In July of 2014 when he was given control of the Water Department, Mayor Duggan said he welcomed “the responsibility for dealing with the Water Department issues.” He promised a plan to deal with the shut-offs, to provide support for people unable to pay their bills, and to improve services. None of this has happened. He has utterly failed to advocate for water as a human right and failed to address concerns for water as a public trust.
Instead, water shutoffs continue with one failed payment support scheme after another. The Mayor stubbornly refuses to make the Water Affordability Plan passed over a decade ago by the City Council a reality. Instead, he continues policies that enrich a private corporation, giving it what seems to be a blank check to go around the city shutting people off. The Homrich Wrecking Company has expanded its original $5.6 million dollar contract for water shut-offs to $12.7 million as of last fall. That is as much as the City of Flint paid Detroit for its entire water usage prior to its own man-made crisis.

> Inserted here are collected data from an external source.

(** [_compaction_stats]. *)
Definition _compaction_stats (source : string) (payload summary threshold : Z) (replaced : bool) : pydict :=
  [("source_node_id", PStr source); ("payload_bytes", PInt payload); ("summary_bytes", PInt summary);
   ("saved_bytes", PInt (payload - summary));
   ("compaction_ratio", if (0 <? payload)%Z then PFloat (py_round (ratio summary payload) 4) else PNone);
   ("min_payload_bytes_to_run", PInt threshold); ("source_output_replaced", PBool replaced)].

(** [_skipped]. *)
Definition _skipped (c : ExecutionContext) (reason source : string) (payload threshold : Z) : NodeResult :=
  let compaction := PDict (_compaction_stats source payload payload threshold false) in
  {| status := SUCCESS;
     data := [("summarized", PBool false); ("reason_code", PStr reason); ("compaction", compaction)];
     error := PNone; metrics := PDict [("compaction", compaction)]; next_state := Some (state c);
     context_state := None; context_text := None; context_offer := None; result_memory := None; NodeStep.usage := None |}.

(** The result of a summary. *)
Definition summarized (cfg : pydict) (source : string) (payload threshold : Z) (staged : pydict) (r : NodeResult) :
    res exc NodeResult :=
  let replaced := truthy (default (PBool false) (dict_get "replace_source_output" cfg)) in
  let next := dict_pop MEMORY_CONTENT_SUMMARIZE_STAGING_KEY
                match next_state r with Some ((_ :: _) as st) => st | _ => staged end in
  let! next := if (replaced : bool) then
                 let! outputs := outputs_by_node next in
                 Ok (dict_set NODE_OUTPUTS_BY_NODE_ID_KEY (PDict (dict_set source (PDict (data r)) outputs)) next)
               else Ok next in
  let compaction := PDict (_compaction_stats source payload (payload_bytes (PDict (data r))) threshold replaced) in
  Ok {| status := status r;
        data := dict_merge (data r) [("summarized", PBool true); ("reason_code", PStr "context_summarizer_compacted");
                                     ("compaction", compaction)];
        error := error r;
        metrics := PDict (dict_set "compaction" compaction match metrics r with PDict m => m | _ => [] end);
        next_state := Some next; context_state := None; context_text := None; context_offer := None; result_memory := None; NodeStep.usage := None |}.

(** [ContextSummarizer.execute]. *)
Definition context_summarizer_execute (c : ExecutionContext) (config : pyval) : M ENV NodeResult :=
  let* cfg := mlift (config_of config) in
  let* threshold := mlift (_resolve_threshold (dict_getv "min_payload_bytes_to_run" cfg)) in
  let missing := plain_result ERROR
    [("summarized", PBool false); ("reason_code", PStr "context_summarizer_source_node_id_missing");
     ("error", PStr "context_summarizer_source_node_id_missing")] PNone (Some (state c)) in
  match dict_getv "source_node_id" cfg with
  | PStr source =>
      if String.eqb (py_strip source) "" then mret missing
      else
        match match dict_getv NODE_OUTPUTS_BY_NODE_ID_KEY (state c) with PDict s => dict_getv source s | _ => PNone end with
        | PNone => mret (_skipped c "context_summarizer_source_output_missing" source 0 threshold)
        | output =>
            let raw := serialize_payload output in
            let payload := Z.of_nat (String.length raw) in
            if (payload <? threshold)%Z then
              mret (_skipped c "context_summarizer_below_threshold" source payload threshold)
            else
              let staged := dict_set MEMORY_CONTENT_SUMMARIZE_STAGING_KEY
                              (PDict [("raw", PStr raw); ("source_node_id", PStr source); ("payload_bytes", PInt payload)])
                              (state c) in
              let* r := run_llm context_summarizer (with_state staged c) cfg in
              mlift (summarized cfg source payload threshold staged r)
        end
  | _ => mret missing
  end.
End llm_nodes.

(** ** Facts *)

Lemma dict_pop_has k d : dict_has k (dict_pop k d) = false.
Proof.
  unfold dict_has, dict_pop. induction d as [|[k' v] d IH]; [done|]. rewrite filter_cons. simpl.
  destruct (decide (k' <> k)) as [H|H]; [|done]. simpl. by rewrite (proj2 (String.eqb_neq k k')).
Qed.

Lemma dict_has_set_ne k k' v d : k <> k' -> dict_has k (dict_set k' v d) = dict_has k d.
Proof. intros H. unfold dict_has. by rewrite dict_get_set_ne. Qed.

Lemma py_order_int same o x y : py_order same o (PInt x) (PInt y) = Ok (cmp_holds o (x ?= y)%Z).
Proof. simpl. by rewrite !Z.mul_1_r. Qed.

(** The completion budget of a call with an output schema.  With an integer floor and an
    integer limit of the policy, or none, the number of tokens is an integer; it never exceeds
    a positive limit, and it is at least the floor unless the limit is smaller. *)
Theorem completion_budget_bounds int_of_string tokens same schema budget ceiling floor v :
  default (PInt 32) (dict_get "floor" budget) = PInt floor ->
  match ceiling with PNone | PInt _ => True | _ => False end ->
  compute_max_tokens int_of_string tokens same schema ceiling budget = Ok v ->
  exists k, v = PInt k /\
    match ceiling with
    | PInt m => if (0 <? m)%Z then (k <= m /\ (floor <= k \/ k = m))%Z else (floor <= k)%Z
    | _ => (floor <= k)%Z
    end.
Proof.
  intros Hf Hc. unfold compute_max_tokens, py_max, py_min. rewrite Hf. intros H.
  apply rbind_ok in H as (scaled & _ & H). apply rbind_ok in H as (total & _ & H). apply rbind_ok in H as (raw & _ & H).
  apply rbind_ok in H as (out & Hout & H). rewrite py_order_int in Hout. simpl in Hout.
  assert (exists o, out = PInt o /\ floor <= o)%Z as (o & -> & Ho).
  { destruct (Z.compare_spec raw floor); injection Hout as <-; eexists; (split; [done|]); lia. }
  destruct ceiling as [| |m| | | | |]; try done; [injection H as <-; by exists o|]. rewrite !py_order_int in H. simpl in H.
  rewrite Z.compare_antisym in H. destruct (Z.ltb_spec 0 m), (Z.compare_spec 0 m); try lia; simpl in H;
    [|injection H as <-; by exists o..].
  destruct (Z.compare_spec m o); simpl in H; injection H as <-; eexists; (split; [done|]); lia.
Qed.

Lemma completion_budget_bounds_witness :
  exists k, compute_max_tokens (fun _ => None) (fun _ => 100%Z) (fun _ _ => true) [] (PInt 64) [] = Ok (PInt k) /\ (k <= 64)%Z.
Proof.
  destruct (completion_budget_bounds (fun _ => None) (fun _ => 100%Z) (fun _ _ => true) [] [] (PInt 64) 32 (PInt 64))
    as (k & [= <-] & Hk); [done|done|vm_compute; reflexivity|]. exists 64%Z. split; [vm_compute; reflexivity|]. by destruct Hk.
Defined.

(** *** Agents *)

Section agents.
Variable uuid_str : uuid -> string.
Variable agent_version_of_node : uuid -> option uuid.
Variable agent_prompt : uuid -> option (option string).
Abbreviation binding_ := (_resolve_binding uuid_str agent_version_of_node agent_prompt).
Abbreviation resolve_ := (resolve_agent uuid_str agent_version_of_node agent_prompt).

Lemma keys_differ n : _prompt_key uuid_str n <> _version_key uuid_str n.
Proof. intros H. apply (f_equal (String.get 7)) in H. discriminate. Qed.

Lemma binding_cached n key st : dict_has key st = true -> binding_ n key st = st.
Proof. intros H. unfold _resolve_binding. by rewrite H. Qed.

Lemma set_default_has k k' st : dict_has k st = true \/ k = k' -> dict_has k (set_default k' st) = true.
Proof.
  unfold set_default. destruct (dict_has k' st) eqn:E; [naive_solver|]. destruct (decide (k = k')) as [->|Hk].
  - intros _. apply dict_has_set_eq.
  - rewrite dict_has_set_ne by done. naive_solver.
Qed.

Lemma dict_set_has k k' v st : dict_has k st = true -> dict_has k (dict_set k' v st) = true.
Proof. destruct (decide (k = k')) as [->|Hk]; [intros; apply dict_has_set_eq|by rewrite dict_has_set_ne]. Qed.

(** After a miss both entries of the node are cached. *)
Lemma binding_miss n key st k :
  dict_has key st = false -> k = _prompt_key uuid_str n \/ k = _version_key uuid_str n ->
  dict_has k (binding_ n key st) = true.
Proof.
  intros Hm Hk. unfold _resolve_binding. rewrite Hm.
  assert (H : dict_has k (set_default (_version_key uuid_str n) (set_default (_prompt_key uuid_str n) st)) = true).
  { destruct Hk as [->| ->]; apply set_default_has; [left; apply set_default_has|]; tauto. }
  destruct (agent_version_of_node n); [|done]. destruct (agent_prompt _); [|done]. by apply dict_set_has, dict_set_has.
Qed.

Meanwhile, the Mayor ignores the public health consequences of these shutoffs and he has done little to address the real possibility that new sewerage costs threaten the very existence of hundreds of churches across the city.
Most disturbing is the Mayor’s refusal to provide leadership around the growing global crisis of safe, affordable drinking water. That is why the United Nations has asked people to participate in World Water Day. Since 1993, the UN General Assembly has understood it was essential to draw attention, thinking, and action to water. This year they have especially asked people to consider the implications of wastewater, as we poison the water we depend upon.
The UN declared, “This year, we focus on wastewater and ways to reduce and reuse as over 80% of all the wastewater from our homes, cities, industry, and agriculture flows back to nature polluting the environment and losing valuable nutrients and other recoverable materials.” Currently, over 80% of the wastewater generated by society flows back into the ecosystem without being treated.
The Director General of UNESCO, Irina Bokova, framed the issues we face clearly. She said, “Access to safe water and sanitation services is essential to the human rights and dignity, and the survival, of women and men across the world, especially the most disadvantaged.”
Rethinking our understanding of water is critical. She explains, “In the face of growing demand, wastewater can be a reliable alternative source of water – this calls for shifting the paradigm of wastewater management from ‘treatment and disposal’ to ‘reduce, reuse, recycle and resource recovery.’ Wastewater should no longer be seen as a problem but as part of the solution to challenges that all societies are facing. Treated wastewater can be a cost-efficient, sustainable, safe, and reliable alternative source of water for a variety of purposes – from irrigation and industrial uses to drinking water, particularly under conditions of water scarcity. For this, we need to change mindsets, raise awareness, and redouble educational efforts to share the benefits of wastewater reuse.”
Thousands of people around Michigan understand we need to shift our thinking to see water as a human right and public trust. Many converged in Lansing on World Water Day under the leadership of The People’s Water Board of Detroit. They, not the Mayor, are thinking about the future of all of us.